*Task instructions*. Every line in the records below with the string "bool" needs to be copied out.
*** Supplied material ***
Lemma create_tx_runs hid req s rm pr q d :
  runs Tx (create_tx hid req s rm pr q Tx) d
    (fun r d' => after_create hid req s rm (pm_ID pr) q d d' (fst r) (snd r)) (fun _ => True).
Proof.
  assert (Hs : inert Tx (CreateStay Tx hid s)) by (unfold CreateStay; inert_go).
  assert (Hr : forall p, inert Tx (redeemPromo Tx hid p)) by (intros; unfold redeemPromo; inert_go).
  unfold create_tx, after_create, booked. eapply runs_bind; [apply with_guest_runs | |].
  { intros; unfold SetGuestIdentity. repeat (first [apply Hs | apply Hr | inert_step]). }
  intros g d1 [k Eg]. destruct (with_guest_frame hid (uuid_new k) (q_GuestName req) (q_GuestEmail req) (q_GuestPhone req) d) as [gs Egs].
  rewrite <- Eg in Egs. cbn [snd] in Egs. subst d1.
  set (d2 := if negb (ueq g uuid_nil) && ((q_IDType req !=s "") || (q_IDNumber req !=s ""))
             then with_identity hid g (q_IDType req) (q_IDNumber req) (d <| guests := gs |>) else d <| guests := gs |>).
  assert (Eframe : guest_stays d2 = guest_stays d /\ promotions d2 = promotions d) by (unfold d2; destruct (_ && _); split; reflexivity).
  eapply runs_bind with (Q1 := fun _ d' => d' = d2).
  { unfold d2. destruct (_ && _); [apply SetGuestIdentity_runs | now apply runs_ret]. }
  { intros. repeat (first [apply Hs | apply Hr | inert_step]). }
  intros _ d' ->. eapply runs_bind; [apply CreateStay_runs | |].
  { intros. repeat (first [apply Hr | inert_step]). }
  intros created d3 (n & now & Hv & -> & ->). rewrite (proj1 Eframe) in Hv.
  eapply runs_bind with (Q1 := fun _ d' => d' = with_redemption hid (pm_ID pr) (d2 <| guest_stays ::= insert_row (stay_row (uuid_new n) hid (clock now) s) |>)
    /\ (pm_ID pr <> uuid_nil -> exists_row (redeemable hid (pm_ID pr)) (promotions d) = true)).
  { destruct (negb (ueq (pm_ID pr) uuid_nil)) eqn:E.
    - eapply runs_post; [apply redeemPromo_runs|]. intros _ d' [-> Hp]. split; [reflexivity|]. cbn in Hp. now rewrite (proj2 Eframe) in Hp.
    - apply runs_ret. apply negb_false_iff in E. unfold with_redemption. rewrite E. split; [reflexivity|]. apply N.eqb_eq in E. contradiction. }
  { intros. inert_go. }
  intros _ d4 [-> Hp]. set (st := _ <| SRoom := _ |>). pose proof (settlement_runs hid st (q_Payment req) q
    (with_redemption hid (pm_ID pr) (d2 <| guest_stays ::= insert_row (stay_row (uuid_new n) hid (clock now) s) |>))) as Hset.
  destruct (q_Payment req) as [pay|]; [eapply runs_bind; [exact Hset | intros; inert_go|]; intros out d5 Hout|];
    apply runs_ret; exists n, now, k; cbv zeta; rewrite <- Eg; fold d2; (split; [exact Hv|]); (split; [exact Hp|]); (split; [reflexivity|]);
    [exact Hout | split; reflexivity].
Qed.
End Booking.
*** End of Supplied material ***
*** Supplied material ***
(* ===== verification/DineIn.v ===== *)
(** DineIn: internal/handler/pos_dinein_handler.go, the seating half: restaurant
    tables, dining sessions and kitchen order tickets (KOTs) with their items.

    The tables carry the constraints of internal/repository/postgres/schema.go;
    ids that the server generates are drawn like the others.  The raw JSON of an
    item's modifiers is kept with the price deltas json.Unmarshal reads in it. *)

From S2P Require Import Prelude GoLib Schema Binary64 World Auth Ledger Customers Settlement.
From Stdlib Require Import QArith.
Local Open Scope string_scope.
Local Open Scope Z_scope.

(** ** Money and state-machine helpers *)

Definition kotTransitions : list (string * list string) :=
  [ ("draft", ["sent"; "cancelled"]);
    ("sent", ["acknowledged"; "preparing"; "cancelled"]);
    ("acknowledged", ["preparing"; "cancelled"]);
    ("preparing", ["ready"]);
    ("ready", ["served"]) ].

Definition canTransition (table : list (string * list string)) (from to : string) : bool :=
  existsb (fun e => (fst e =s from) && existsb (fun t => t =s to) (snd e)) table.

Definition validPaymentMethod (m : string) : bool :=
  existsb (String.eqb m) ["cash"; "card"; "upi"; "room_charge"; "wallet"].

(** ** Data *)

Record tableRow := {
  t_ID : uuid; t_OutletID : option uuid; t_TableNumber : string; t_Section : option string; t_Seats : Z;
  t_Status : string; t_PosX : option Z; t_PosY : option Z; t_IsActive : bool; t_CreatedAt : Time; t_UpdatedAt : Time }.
*** End of Supplied material ***
*** Supplied material ***
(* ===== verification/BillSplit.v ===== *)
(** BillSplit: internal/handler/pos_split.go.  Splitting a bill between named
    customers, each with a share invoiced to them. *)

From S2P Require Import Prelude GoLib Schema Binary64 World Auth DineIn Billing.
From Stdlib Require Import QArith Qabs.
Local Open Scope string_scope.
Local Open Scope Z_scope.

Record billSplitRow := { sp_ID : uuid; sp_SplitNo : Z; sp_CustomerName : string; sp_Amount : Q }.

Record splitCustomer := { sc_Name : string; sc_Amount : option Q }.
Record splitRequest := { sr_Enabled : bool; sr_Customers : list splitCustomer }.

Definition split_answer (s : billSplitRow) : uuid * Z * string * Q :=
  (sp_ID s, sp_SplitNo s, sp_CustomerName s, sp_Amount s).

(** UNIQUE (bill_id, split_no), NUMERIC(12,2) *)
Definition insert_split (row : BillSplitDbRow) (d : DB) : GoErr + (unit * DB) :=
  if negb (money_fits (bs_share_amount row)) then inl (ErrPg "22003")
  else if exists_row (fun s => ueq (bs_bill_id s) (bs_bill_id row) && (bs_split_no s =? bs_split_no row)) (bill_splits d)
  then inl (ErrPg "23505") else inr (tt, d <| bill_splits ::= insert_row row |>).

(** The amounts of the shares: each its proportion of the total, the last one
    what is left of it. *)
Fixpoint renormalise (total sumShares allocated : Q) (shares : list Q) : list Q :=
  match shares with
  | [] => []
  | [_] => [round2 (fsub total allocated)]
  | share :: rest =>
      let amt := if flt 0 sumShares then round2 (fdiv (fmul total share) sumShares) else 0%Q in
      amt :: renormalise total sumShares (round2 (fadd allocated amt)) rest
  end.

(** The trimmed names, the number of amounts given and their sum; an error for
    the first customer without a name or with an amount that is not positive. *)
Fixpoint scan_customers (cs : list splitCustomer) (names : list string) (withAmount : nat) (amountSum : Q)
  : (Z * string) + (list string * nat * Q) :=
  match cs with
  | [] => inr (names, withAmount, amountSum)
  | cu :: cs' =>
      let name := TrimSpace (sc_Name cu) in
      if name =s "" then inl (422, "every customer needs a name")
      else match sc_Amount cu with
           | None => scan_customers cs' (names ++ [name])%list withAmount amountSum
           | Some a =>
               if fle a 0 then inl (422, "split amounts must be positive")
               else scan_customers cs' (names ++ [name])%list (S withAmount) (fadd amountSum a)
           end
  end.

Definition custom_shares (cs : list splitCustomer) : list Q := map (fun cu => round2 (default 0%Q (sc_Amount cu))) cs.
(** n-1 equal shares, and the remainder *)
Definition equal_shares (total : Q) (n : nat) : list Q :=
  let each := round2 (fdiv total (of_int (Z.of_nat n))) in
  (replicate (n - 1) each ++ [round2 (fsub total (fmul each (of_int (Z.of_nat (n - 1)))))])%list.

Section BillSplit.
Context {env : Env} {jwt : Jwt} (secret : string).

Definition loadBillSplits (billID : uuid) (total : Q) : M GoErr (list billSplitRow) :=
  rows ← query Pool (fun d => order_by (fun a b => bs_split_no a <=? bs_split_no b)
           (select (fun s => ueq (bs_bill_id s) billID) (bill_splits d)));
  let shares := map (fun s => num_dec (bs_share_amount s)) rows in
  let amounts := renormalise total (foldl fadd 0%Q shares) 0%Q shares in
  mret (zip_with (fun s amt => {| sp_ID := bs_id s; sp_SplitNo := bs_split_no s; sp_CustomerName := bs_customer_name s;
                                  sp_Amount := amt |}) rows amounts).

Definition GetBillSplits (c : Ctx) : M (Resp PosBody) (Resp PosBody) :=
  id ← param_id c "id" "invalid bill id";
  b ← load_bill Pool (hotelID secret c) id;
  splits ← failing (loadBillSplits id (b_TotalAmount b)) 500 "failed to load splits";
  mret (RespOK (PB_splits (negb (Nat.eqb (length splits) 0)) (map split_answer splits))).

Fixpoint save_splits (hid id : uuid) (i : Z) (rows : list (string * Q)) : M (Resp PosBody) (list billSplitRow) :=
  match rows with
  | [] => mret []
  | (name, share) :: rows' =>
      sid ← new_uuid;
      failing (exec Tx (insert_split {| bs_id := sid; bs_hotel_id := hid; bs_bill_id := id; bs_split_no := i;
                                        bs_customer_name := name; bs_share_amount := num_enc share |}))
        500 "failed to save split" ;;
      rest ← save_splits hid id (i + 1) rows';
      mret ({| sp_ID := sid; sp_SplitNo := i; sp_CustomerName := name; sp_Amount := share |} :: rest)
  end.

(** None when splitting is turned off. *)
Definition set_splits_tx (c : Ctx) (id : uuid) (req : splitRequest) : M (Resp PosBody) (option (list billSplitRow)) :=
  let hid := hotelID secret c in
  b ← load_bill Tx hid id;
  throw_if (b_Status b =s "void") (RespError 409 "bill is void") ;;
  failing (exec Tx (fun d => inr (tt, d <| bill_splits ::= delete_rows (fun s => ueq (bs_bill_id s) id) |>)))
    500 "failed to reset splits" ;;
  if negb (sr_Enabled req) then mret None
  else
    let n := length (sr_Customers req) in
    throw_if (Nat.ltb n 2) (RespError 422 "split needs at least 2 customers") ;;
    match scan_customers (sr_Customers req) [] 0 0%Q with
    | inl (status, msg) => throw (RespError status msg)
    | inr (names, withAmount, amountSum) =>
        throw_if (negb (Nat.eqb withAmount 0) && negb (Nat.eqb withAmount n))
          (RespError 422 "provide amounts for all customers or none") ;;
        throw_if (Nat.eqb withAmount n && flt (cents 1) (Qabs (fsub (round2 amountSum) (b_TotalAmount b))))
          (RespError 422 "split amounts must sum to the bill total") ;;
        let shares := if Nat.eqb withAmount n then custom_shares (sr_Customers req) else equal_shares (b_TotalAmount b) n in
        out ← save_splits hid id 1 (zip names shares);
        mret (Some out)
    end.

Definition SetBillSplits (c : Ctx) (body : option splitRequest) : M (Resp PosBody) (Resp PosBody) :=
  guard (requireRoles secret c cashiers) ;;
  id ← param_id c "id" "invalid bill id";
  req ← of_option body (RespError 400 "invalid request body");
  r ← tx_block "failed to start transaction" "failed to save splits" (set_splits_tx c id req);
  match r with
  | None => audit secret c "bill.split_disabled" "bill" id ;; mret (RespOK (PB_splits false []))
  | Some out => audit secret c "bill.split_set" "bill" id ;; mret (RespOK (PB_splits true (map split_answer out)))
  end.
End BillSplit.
*** End of Supplied material ***
*Exercise answer*.
Definition canTransition (table : list (string * list string)) (from to : string) : bool :=
Definition validPaymentMethod (m : string) : bool :=
  t_Status : string; t_PosX : option Z; t_PosY : option Z; t_IsActive : bool; t_CreatedAt : Time; t_UpdatedAt : Time }.
Record splitRequest := { sr_Enabled : bool; sr_Customers : list splitCustomer }.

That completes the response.